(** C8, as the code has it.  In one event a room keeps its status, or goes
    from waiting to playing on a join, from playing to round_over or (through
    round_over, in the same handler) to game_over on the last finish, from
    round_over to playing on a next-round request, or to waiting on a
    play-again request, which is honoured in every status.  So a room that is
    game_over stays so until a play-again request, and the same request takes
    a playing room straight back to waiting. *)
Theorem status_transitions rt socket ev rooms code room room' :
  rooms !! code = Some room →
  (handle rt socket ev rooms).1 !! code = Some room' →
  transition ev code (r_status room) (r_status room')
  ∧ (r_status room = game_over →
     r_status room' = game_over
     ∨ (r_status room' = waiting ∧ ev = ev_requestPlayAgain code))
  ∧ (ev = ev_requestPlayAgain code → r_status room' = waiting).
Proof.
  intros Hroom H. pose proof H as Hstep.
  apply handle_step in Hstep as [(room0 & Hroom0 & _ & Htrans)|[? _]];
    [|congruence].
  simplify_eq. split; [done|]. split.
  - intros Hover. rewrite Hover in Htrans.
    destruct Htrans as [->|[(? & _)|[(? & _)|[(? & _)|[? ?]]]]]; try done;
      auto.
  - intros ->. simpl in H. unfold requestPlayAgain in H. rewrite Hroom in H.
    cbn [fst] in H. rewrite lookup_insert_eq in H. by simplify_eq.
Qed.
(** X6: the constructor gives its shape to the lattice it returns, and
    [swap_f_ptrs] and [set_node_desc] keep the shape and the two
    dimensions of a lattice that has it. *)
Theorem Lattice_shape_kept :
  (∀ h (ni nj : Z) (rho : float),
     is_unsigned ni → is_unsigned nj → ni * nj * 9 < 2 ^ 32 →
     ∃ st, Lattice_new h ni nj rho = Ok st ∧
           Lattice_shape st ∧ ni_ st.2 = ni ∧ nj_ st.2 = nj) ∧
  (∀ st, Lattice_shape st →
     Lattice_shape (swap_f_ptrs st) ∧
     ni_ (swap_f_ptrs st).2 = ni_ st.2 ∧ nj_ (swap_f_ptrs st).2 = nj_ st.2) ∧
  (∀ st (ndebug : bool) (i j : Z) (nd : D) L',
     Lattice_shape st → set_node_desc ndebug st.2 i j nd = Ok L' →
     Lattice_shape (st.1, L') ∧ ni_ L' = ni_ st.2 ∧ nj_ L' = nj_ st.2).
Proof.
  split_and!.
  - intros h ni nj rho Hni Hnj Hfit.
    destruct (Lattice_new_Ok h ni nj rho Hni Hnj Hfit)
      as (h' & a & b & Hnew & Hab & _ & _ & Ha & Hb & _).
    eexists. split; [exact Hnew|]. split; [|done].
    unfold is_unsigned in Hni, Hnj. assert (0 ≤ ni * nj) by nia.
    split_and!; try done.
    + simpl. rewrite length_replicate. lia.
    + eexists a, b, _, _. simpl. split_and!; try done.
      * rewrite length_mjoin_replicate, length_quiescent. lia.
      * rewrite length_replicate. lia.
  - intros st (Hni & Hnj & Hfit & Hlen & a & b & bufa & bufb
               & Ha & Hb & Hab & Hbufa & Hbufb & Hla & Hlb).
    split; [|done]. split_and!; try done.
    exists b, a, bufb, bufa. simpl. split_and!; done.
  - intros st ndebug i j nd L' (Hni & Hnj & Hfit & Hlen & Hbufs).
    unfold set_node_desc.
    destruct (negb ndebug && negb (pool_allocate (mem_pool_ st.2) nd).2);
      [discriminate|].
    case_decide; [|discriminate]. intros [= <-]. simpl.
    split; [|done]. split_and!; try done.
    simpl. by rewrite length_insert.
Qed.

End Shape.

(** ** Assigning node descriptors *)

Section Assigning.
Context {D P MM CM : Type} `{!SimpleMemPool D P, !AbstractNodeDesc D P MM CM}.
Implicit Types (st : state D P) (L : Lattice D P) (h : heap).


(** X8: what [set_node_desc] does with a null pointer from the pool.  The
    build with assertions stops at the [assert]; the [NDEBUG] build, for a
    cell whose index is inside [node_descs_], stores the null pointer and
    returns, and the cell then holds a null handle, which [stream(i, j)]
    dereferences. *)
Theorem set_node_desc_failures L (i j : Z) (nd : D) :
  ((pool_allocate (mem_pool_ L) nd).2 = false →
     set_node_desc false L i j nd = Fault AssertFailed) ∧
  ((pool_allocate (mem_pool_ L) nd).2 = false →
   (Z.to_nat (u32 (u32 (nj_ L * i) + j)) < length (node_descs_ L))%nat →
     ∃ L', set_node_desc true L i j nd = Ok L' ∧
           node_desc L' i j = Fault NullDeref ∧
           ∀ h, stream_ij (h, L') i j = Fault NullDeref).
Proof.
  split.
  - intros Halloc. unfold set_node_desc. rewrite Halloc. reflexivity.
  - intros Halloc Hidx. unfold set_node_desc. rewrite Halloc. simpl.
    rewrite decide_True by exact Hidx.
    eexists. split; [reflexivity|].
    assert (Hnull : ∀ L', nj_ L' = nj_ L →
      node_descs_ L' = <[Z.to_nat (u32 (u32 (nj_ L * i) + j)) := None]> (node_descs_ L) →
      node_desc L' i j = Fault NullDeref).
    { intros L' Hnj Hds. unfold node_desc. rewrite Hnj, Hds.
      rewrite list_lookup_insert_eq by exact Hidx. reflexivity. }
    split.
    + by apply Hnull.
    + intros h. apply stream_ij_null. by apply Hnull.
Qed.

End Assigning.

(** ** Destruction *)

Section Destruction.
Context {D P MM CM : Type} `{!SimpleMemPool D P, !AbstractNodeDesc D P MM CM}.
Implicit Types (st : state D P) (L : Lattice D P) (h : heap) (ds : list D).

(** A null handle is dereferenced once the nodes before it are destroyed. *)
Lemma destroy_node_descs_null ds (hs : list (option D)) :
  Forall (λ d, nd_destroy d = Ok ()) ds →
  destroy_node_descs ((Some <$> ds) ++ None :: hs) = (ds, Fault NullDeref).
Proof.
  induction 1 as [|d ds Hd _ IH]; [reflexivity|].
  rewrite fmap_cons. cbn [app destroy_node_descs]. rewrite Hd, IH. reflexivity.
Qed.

* * *

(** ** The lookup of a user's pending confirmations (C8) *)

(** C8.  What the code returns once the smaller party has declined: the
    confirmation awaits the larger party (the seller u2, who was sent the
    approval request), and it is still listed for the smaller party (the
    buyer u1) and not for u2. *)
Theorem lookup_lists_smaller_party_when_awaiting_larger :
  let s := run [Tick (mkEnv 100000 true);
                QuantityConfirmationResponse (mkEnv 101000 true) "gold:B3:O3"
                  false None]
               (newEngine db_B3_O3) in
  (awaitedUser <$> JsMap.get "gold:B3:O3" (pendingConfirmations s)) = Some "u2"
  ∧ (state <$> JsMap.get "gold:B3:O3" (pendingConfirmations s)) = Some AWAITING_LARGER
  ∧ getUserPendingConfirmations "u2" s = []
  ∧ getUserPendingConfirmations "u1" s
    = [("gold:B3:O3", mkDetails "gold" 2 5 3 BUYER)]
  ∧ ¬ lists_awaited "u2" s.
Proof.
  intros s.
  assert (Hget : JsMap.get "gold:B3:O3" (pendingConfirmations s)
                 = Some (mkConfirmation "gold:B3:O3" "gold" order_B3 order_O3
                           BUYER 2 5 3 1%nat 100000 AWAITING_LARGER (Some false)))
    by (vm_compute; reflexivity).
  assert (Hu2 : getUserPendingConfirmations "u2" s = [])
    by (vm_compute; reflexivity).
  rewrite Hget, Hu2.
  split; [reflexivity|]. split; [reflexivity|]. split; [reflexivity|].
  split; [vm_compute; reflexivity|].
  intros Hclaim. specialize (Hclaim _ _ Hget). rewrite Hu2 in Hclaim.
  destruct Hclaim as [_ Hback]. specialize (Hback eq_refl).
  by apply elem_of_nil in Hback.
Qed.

**EXERCISE GOAL**
Looking at the records above, report how many lines contain the word "done". Answer with the number only.

**PROBLEM SOLUTION**
8